_Exercise aim_. Of all the lines below, output only those starting at the one with "arrays of products" and ending at the one with "Definition M (A", both ends included, exactly as written.

_Data_.

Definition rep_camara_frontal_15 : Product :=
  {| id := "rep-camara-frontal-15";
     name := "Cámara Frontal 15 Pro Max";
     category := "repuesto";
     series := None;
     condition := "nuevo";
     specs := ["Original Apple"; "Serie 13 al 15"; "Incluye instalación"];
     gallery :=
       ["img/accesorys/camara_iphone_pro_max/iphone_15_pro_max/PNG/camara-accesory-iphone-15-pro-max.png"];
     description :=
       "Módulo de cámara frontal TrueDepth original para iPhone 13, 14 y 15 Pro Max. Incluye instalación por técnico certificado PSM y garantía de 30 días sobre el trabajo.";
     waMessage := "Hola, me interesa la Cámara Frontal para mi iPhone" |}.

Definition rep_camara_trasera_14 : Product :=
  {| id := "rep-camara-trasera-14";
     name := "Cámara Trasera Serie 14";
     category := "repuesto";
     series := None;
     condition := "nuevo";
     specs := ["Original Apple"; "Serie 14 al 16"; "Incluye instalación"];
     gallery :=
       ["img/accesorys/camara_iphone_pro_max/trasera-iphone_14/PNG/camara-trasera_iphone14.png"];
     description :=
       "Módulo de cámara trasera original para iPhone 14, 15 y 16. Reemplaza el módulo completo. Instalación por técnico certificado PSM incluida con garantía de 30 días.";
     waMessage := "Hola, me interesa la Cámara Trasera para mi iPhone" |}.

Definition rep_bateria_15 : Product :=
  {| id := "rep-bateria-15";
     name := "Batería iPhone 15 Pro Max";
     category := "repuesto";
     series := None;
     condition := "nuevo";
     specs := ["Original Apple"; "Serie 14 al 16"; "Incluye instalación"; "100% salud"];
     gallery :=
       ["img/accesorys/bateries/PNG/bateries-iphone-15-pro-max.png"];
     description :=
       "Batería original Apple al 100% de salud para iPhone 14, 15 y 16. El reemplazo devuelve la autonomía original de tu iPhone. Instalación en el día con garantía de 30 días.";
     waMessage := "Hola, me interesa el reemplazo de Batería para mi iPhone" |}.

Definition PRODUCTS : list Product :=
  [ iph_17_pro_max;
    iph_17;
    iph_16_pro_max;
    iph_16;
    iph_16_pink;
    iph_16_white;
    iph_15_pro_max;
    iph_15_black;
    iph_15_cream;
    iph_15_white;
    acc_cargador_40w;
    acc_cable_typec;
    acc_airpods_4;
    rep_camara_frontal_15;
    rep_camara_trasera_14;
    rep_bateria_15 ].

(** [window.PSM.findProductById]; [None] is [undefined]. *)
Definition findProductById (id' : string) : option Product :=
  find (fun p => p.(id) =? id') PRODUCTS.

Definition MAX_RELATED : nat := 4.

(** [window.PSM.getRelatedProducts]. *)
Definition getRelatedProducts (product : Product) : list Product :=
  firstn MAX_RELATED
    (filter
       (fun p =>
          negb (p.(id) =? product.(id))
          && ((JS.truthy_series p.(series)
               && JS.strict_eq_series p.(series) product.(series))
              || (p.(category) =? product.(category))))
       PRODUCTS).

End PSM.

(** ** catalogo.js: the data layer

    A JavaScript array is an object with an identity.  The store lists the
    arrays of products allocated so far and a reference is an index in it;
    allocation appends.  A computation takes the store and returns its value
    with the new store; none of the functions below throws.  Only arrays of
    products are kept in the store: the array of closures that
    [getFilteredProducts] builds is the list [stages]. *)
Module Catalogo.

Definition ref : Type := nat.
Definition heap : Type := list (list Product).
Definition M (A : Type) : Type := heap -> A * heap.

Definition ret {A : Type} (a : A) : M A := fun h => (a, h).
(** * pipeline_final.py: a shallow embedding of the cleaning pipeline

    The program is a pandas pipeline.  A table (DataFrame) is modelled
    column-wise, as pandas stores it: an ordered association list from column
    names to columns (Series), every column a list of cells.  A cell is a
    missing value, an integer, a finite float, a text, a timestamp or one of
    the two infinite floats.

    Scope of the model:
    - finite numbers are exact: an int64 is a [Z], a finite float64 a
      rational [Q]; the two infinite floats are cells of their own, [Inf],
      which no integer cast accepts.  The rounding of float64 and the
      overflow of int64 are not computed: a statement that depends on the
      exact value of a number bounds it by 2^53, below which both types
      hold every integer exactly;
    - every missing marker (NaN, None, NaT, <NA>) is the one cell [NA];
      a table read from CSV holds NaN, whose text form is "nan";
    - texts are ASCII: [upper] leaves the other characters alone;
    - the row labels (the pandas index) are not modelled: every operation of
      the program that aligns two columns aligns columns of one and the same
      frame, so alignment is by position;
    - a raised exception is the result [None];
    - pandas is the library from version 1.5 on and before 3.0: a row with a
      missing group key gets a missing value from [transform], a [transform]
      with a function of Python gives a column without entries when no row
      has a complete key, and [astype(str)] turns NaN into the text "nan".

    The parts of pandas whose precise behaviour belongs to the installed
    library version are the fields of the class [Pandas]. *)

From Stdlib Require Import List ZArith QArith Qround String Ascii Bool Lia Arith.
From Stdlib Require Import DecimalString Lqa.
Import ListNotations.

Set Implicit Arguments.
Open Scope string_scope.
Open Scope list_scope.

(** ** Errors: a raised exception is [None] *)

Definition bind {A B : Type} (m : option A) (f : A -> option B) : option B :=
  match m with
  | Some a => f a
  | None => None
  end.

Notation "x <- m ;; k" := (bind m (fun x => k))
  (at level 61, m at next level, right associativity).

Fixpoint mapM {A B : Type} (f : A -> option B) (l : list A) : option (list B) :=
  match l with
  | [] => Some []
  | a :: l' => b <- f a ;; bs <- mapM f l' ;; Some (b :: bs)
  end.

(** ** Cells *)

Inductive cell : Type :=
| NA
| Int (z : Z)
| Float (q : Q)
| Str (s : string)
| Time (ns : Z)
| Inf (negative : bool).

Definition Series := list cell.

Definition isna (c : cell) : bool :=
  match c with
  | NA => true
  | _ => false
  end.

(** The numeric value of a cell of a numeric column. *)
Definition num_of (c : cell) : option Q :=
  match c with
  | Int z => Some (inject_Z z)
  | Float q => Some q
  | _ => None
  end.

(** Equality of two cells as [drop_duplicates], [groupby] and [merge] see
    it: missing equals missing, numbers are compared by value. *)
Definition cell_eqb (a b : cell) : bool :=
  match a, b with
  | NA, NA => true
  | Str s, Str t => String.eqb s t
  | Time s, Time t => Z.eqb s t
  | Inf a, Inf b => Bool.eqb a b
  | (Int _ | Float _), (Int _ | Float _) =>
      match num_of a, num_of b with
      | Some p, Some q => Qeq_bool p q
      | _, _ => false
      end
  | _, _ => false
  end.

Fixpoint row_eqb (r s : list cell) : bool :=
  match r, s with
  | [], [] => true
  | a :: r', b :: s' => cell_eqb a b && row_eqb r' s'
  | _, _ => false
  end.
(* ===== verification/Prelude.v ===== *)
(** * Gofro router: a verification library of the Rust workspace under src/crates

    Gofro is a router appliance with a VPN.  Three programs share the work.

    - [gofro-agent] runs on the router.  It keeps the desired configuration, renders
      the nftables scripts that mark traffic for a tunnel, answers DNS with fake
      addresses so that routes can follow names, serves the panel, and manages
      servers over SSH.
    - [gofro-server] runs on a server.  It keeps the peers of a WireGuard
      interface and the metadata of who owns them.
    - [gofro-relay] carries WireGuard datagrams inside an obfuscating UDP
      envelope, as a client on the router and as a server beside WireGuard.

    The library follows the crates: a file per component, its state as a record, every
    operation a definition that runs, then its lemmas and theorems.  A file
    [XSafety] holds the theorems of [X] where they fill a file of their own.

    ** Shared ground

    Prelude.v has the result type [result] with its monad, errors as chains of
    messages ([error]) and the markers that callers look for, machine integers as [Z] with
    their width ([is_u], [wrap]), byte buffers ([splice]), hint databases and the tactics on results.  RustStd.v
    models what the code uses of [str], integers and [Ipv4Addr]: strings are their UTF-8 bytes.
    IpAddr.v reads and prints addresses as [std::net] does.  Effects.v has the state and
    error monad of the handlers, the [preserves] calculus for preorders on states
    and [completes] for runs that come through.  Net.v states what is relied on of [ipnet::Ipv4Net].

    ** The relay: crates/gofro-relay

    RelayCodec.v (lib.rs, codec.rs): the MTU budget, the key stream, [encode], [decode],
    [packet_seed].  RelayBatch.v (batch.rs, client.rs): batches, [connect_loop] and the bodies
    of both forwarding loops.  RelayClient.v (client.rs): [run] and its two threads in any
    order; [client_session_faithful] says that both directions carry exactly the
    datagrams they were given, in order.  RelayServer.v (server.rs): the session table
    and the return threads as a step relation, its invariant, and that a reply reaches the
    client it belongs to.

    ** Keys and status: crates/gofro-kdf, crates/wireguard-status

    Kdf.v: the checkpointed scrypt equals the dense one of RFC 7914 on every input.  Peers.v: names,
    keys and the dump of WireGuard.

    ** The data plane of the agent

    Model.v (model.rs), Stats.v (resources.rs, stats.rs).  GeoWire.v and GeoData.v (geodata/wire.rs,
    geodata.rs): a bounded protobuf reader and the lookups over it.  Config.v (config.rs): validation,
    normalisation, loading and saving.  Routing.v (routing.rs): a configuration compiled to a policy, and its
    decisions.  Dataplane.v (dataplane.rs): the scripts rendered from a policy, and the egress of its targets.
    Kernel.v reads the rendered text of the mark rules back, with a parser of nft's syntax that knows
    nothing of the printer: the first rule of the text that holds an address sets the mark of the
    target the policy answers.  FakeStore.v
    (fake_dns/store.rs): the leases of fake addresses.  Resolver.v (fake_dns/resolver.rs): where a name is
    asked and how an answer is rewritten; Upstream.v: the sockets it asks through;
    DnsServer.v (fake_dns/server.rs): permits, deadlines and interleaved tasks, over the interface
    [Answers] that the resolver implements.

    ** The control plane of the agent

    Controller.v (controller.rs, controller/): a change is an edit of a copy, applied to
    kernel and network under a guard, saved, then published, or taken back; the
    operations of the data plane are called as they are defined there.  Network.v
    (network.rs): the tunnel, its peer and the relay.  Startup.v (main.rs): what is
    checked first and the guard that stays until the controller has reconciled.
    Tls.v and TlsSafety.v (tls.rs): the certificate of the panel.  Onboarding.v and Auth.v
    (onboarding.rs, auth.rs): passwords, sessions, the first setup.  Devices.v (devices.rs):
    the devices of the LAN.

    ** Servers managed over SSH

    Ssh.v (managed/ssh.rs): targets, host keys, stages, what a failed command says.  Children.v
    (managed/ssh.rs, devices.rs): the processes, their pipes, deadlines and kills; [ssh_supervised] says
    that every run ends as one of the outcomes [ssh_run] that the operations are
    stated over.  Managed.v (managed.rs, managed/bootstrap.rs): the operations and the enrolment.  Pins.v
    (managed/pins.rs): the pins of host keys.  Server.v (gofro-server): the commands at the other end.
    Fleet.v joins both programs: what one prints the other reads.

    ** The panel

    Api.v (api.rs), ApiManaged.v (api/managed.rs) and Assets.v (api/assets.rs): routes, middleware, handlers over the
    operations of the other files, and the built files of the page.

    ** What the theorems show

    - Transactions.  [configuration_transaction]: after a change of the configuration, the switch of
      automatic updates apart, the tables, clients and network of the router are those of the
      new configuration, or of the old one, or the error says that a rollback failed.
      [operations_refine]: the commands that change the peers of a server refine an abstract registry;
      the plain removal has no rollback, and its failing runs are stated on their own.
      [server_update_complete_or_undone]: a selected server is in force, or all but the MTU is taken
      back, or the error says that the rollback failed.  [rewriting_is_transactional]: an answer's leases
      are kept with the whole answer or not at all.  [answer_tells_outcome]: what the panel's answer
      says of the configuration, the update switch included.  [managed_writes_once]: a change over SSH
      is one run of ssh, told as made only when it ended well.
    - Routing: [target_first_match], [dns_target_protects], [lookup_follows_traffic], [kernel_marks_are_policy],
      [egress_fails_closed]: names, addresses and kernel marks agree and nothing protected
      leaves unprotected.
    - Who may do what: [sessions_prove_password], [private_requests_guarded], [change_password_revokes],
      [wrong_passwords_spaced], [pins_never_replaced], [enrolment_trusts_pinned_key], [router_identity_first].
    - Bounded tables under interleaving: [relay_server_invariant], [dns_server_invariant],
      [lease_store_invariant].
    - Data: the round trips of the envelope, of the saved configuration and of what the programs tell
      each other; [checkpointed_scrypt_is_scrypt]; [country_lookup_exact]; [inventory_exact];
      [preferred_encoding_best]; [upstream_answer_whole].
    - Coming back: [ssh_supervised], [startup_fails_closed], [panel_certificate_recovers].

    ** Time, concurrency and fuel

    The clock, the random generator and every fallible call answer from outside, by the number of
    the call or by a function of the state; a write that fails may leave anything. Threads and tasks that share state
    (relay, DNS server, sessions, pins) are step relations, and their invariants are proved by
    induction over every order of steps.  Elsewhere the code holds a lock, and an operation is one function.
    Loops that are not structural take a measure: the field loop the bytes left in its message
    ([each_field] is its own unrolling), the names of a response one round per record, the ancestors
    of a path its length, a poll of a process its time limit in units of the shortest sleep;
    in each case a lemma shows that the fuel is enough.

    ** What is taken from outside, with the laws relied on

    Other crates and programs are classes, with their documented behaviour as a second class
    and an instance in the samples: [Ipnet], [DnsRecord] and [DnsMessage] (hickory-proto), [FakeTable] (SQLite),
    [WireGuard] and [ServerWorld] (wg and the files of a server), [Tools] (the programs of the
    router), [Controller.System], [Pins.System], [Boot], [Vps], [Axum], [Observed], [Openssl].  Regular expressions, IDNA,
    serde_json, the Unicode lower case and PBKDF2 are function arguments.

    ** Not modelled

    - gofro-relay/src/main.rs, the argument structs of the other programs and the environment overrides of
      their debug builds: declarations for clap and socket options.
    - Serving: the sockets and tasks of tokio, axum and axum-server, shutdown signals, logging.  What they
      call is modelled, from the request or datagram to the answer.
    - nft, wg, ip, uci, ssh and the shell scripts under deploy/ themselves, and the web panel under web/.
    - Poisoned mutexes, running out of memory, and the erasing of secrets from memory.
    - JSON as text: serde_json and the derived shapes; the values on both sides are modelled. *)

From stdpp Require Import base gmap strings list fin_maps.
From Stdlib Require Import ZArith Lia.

_Result of this task_.
    arrays of products allocated so far and a reference is an index in it;
    allocation appends.  A computation takes the store and returns its value
    with the new store; none of the functions below throws.  Only arrays of
    products are kept in the store: the array of closures that
    [getFilteredProducts] builds is the list [stages]. *)
Module Catalogo.

Definition ref : Type := nat.
Definition heap : Type := list (list Product).
Definition M (A : Type) : Type := heap -> A * heap.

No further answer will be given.